═══ Records supplied

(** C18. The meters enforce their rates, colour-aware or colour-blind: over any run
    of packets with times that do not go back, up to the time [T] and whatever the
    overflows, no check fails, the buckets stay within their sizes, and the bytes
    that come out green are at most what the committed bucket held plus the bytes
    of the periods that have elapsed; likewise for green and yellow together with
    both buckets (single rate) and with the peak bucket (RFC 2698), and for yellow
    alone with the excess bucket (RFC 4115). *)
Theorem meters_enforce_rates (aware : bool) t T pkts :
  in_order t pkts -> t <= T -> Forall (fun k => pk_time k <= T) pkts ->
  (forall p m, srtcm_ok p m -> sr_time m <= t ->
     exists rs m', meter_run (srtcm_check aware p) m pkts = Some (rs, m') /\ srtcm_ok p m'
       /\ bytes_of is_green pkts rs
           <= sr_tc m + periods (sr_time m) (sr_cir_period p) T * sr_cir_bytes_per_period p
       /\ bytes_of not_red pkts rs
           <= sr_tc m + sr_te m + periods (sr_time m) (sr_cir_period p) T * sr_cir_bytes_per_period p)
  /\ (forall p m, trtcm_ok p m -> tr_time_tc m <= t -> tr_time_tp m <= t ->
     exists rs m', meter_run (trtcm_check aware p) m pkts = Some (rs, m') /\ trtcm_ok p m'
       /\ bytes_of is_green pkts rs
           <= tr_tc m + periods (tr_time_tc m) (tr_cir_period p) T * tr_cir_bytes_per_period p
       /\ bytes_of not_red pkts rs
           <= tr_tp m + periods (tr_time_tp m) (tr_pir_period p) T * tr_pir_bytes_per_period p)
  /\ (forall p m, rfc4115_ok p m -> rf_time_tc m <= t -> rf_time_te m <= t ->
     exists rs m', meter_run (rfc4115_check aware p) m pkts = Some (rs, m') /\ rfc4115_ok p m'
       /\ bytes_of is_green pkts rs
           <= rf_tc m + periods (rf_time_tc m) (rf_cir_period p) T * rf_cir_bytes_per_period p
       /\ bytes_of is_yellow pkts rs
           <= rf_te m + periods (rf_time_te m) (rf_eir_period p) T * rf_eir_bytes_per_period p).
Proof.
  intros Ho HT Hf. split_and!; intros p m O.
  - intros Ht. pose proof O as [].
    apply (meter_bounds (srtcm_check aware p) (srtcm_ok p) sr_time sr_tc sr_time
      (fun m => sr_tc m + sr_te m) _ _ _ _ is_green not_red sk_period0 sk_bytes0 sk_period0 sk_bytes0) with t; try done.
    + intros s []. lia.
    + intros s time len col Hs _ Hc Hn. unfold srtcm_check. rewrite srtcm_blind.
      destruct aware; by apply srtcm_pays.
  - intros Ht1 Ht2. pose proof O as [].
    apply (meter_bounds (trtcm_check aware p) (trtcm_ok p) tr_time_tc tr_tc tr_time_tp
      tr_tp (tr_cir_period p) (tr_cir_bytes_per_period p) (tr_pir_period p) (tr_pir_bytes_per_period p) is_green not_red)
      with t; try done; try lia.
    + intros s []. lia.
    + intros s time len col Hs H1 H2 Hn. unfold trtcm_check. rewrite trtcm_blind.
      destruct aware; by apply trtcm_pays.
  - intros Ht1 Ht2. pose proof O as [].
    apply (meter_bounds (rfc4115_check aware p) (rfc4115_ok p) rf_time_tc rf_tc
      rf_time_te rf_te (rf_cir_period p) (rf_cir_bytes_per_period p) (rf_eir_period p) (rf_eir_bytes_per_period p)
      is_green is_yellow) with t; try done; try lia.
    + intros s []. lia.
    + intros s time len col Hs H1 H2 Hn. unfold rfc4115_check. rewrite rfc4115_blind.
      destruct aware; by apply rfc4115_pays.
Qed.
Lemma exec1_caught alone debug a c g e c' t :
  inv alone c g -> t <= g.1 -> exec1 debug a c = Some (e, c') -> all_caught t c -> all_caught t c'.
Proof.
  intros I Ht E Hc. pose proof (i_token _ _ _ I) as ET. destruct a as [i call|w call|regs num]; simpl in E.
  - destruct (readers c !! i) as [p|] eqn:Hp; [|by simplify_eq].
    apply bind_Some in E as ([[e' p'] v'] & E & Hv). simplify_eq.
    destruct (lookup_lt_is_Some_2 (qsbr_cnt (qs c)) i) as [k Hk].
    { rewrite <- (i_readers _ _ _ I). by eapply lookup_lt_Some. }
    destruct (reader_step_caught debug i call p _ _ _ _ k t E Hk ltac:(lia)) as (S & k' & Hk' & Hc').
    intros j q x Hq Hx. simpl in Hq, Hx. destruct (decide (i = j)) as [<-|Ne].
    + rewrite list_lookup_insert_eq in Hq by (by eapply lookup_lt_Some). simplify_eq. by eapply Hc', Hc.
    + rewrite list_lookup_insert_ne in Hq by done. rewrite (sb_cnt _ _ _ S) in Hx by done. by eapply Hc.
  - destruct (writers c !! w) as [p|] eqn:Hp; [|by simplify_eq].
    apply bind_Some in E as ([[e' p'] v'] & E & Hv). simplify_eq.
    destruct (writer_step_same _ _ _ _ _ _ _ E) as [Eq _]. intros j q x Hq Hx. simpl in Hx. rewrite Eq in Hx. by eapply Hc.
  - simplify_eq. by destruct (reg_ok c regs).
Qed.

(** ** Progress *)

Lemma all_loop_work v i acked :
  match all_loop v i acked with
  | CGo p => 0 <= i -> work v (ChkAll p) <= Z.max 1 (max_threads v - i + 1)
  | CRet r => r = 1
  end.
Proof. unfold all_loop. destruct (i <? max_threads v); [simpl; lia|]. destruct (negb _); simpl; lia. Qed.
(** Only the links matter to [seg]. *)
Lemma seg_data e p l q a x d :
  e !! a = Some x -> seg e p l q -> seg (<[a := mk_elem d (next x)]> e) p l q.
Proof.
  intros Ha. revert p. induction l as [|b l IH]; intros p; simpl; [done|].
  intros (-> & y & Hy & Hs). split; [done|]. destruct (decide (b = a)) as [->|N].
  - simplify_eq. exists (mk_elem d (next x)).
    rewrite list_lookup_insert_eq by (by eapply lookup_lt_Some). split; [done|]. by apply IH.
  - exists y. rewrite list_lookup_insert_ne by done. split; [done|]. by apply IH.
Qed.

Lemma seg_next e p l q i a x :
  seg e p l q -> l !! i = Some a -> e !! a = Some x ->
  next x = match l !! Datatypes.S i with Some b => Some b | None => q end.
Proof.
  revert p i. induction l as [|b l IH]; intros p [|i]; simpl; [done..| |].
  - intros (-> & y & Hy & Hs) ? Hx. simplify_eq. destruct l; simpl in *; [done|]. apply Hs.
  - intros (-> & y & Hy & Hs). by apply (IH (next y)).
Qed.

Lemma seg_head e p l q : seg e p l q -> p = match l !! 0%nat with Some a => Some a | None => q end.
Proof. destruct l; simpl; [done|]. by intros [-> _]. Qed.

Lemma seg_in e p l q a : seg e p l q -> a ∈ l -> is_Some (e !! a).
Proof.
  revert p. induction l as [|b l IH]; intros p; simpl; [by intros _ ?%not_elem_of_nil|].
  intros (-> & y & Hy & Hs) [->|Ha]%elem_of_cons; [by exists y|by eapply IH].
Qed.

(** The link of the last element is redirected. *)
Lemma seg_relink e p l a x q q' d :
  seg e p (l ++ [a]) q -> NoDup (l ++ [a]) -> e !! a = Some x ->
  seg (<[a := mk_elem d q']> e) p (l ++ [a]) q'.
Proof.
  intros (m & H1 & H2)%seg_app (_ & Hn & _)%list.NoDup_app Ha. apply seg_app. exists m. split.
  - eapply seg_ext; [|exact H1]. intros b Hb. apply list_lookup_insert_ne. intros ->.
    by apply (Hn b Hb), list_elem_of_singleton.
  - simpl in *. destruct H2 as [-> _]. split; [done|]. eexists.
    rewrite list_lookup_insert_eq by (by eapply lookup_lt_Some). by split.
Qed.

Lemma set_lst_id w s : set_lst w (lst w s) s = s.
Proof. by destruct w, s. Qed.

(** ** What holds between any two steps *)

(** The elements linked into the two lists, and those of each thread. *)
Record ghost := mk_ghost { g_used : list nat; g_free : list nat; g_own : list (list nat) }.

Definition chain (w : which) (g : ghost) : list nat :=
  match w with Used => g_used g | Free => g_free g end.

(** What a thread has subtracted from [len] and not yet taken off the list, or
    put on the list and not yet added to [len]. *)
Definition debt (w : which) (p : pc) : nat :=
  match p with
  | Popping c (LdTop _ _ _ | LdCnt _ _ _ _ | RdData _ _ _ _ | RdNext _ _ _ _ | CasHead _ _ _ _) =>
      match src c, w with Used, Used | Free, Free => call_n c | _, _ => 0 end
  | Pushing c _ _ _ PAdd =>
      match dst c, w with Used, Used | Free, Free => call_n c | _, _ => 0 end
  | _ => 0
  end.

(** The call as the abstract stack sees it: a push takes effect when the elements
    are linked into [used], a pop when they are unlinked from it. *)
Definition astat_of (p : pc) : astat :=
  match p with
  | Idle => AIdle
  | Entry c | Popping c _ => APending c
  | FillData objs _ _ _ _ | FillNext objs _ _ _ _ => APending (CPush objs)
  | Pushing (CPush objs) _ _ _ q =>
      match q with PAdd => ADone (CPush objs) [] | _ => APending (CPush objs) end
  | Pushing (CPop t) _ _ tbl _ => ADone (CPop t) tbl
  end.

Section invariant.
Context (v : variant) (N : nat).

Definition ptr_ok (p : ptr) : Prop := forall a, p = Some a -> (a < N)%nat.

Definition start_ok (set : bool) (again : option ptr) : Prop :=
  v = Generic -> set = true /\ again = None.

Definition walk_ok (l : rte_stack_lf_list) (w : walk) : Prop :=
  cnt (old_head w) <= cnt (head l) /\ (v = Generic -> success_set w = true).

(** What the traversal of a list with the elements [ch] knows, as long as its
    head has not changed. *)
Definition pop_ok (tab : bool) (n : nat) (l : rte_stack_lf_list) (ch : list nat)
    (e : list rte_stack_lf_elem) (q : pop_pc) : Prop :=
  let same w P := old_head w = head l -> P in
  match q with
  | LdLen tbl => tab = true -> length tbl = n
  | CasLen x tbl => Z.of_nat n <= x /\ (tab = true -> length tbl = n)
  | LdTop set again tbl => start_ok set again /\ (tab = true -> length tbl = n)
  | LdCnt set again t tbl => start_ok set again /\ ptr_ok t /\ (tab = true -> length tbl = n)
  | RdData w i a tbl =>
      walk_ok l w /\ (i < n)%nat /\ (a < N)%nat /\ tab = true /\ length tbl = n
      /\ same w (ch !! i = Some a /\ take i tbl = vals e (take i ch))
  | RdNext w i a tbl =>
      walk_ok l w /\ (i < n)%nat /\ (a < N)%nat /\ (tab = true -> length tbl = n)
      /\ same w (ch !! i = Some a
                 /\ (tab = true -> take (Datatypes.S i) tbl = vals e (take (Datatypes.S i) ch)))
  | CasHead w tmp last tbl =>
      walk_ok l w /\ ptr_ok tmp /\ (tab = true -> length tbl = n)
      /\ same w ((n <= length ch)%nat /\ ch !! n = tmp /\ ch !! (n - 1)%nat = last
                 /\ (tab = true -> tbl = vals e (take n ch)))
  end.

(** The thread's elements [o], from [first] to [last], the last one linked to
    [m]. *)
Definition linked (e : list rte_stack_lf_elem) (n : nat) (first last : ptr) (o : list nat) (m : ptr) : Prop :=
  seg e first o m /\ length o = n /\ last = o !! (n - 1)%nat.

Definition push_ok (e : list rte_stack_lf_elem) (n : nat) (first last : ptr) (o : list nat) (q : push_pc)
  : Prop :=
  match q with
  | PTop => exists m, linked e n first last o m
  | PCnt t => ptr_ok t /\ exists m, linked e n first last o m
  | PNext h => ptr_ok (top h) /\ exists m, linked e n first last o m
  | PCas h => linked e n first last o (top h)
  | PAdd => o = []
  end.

══════

→ To do: Among the records above, a stretch begins at the line containing "seg (<[a := mk_elem d q']>" and ends at the line containing "Section invariant.". Restate that stretch word for word, and nothing else.

→ Expected answer:
  seg (<[a := mk_elem d q']> e) p (l ++ [a]) q'.
Proof.
  intros (m & H1 & H2)%seg_app (_ & Hn & _)%list.NoDup_app Ha. apply seg_app. exists m. split.
  - eapply seg_ext; [|exact H1]. intros b Hb. apply list_lookup_insert_ne. intros ->.
    by apply (Hn b Hb), list_elem_of_singleton.
  - simpl in *. destruct H2 as [-> _]. split; [done|]. eexists.
    rewrite list_lookup_insert_eq by (by eapply lookup_lt_Some). by split.
Qed.

Lemma set_lst_id w s : set_lst w (lst w s) s = s.
Proof. by destruct w, s. Qed.

(** ** What holds between any two steps *)

(** The elements linked into the two lists, and those of each thread. *)
Record ghost := mk_ghost { g_used : list nat; g_free : list nat; g_own : list (list nat) }.

Definition chain (w : which) (g : ghost) : list nat :=
  match w with Used => g_used g | Free => g_free g end.

(** What a thread has subtracted from [len] and not yet taken off the list, or
    put on the list and not yet added to [len]. *)
Definition debt (w : which) (p : pc) : nat :=
  match p with
  | Popping c (LdTop _ _ _ | LdCnt _ _ _ _ | RdData _ _ _ _ | RdNext _ _ _ _ | CasHead _ _ _ _) =>
      match src c, w with Used, Used | Free, Free => call_n c | _, _ => 0 end
  | Pushing c _ _ _ PAdd =>
      match dst c, w with Used, Used | Free, Free => call_n c | _, _ => 0 end
  | _ => 0
  end.

(** The call as the abstract stack sees it: a push takes effect when the elements
    are linked into [used], a pop when they are unlinked from it. *)
Definition astat_of (p : pc) : astat :=
  match p with
  | Idle => AIdle
  | Entry c | Popping c _ => APending c
  | FillData objs _ _ _ _ | FillNext objs _ _ _ _ => APending (CPush objs)
  | Pushing (CPush objs) _ _ _ q =>
      match q with PAdd => ADone (CPush objs) [] | _ => APending (CPush objs) end
  | Pushing (CPop t) _ _ tbl _ => ADone (CPop t) tbl
  end.

Section invariant.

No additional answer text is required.